对照组：双层conv，本身过拟合不明显，结果略

https://github.com/huqinwei/tensorflow_demo/blob/master/tutorials/tensorflowTUT/tf18_CNN3/cnn_with_l2_norm.py

其他方法：正则化接口

loss公式直接加正则化项再拿去train就可以了。

loss =tf.reduce_mean(tf.square(y_ - y) + tf.contrib.layers.l2_regularizer(lambda)(w)
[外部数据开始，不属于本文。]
(** X4.  Block with a valid ASN (and, in asn_block.py, no conflict of
    backends), when one of the cached datasets is missing and both
    downloads succeed: both datasets are downloaded and both cache files
    rewritten, the one that was there too, in a dry run as in a live
    run, and whatever the rest of the run does. *)
Theorem block_refreshes_cache {L : IpLibrary} (s : script) (asn : Z) (dry_run : bool)
  (w : World) (l4 l6 : list string) :
  validate_asn asn = true ->
  (s = asn_block_py ->
   detected (active w "firewalld") (active w "ufw")
            (active w "iptables" || active w "ip6tables") <> "conflict") ->
  files w v4 = None \/ files w v6 = None ->
  remote w v4 = Some l4 -> remote w v6 = Some l6 ->
  let r := main_of s (mkArgs block (Some asn) dry_run) w in
  In (Download v4) (trace r) /\ In (Download v6) (trace r) /\
  files (final r) v4 = Some (kept s l4) /\ files (final r) v6 = Some (kept s l6).
Proof.
  intros Hv Hc Hm H4 H6. cbv zeta. unfold kept.
  destruct s; cbn [main_of line_shape_ok_of].
  - specialize (Hc eq_refl).
    unfold asn_block.main. cbn [args_action args_asn args_dry_run].
    rewrite (valid_asn_given asn Hv). unfold asn_block.create_ipset_and_rules.
    step (print_run "--- Creating block rules ---" w). rewrite Hv. cbn [negb].
    destruct (detect_run w) as (t & Hd & _). step Hd.
    apply String.eqb_neq in Hc. rewrite Hc.
    step (print_run ("Firewall system detected: "
                     ++ detected (active w "firewalld") (active w "ufw")
                          (active w "iptables" || active w "ip6tables")) w).
    destruct (block_refreshes_cache_aux asn_block.line_shape_ok "Datasets updated." w l4 l6
                (for_each [v4; v6]
                   (asn_block.block_version asn dry_run
                      (detected (active w "firewalld") (active w "ufw")
                         (active w "iptables" || active w "ip6tables")))) Hm H4 H6)
      as (I4 & I6 & F4 & F6).
    { apply stable_for_each; [apply same_env_refl|apply same_env_trans|]. intros v.
      apply stable_block_version;
        [apply same_env_refl|apply same_env_trans|intros argv _; apply run_env]. }
    split; [|split; [|split; assumption]].
    + do 3 (apply in_or_app; right). exact I4.
    + do 3 (apply in_or_app; right). exact I6.
  - unfold iptables_asn_block.main. cbn [args_action args_asn args_dry_run].
    rewrite (valid_asn_given asn Hv). unfold iptables_asn_block.create_ipset_and_rules.
    rewrite Hv. cbn [negb].
    exact (block_refreshes_cache_aux iptables_asn_block.line_shape_ok "Datasets updated!"
             w l4 l6 _ Hm H4 H6
             (stable_for_each same_env same_env_refl same_env_trans [v4; v6] _
                (fun v => stable_iptables_version same_env same_env_refl same_env_trans
                            dry_run asn v (fun argv _ => run_env argv)))).
Qed.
测一下单独运行正则化操作的效果（加到loss的代码懒得罗列了，太长，就替换前边的代码就可以）：

import tensorflow as tf
CONST_SCALE = 0.5
w = tf.constant([[5.0, -2.0], [-3.0, 1.0]])
with tf.Session() as sess:
    print(sess.run(tf.abs(w)))
    print('preprocessing:', sess.run(tf.reduce_sum(tf.abs(w))))
    print('manual computation:', sess.run(tf.reduce_sum(tf.abs(w)) * CONST_SCALE))
    print('l1_regularizer:', sess.run(tf.contrib.layers.l1_regularizer(CONST_SCALE)(w))) #11 * CONST_SCALE

    print(sess.run(w**2))
    print(sess.run(tf.reduce_sum(w**2)))
    print('preprocessing:', sess.run(tf.reduce_sum(w**2) / 2))#default
    print('manual computation:', sess.run(tf.reduce_sum(w**2) / 2 * CONST_SCALE))
    print('l2_regularizer:', sess.run(tf.contrib.layers.l2_regularizer(CONST_SCALE)(w))) #19.5 * CONST_SCALE

----------------------------------------

[[5. 2.]
 [3. 1.]]
preprocessing: 11.0
manual computation: 5.5
l1_regularizer: 5.5
[[25.  4.]
 [ 9.  1.]]
39.0
preprocessing: 19.5
manual computation: 9.75
l2_regularizer: 9.75

注意：L2正则化的预处理数据是平方和除以2，这是方便处理加的一个系数，就像Loss公式一样

其实在复杂系统下直接写公式不如把基本loss和正则化项都丢进collection用着方便，何况你还需要把不同的weight设置不同的衰减系数呢是吧，这写成公式就很繁琐了。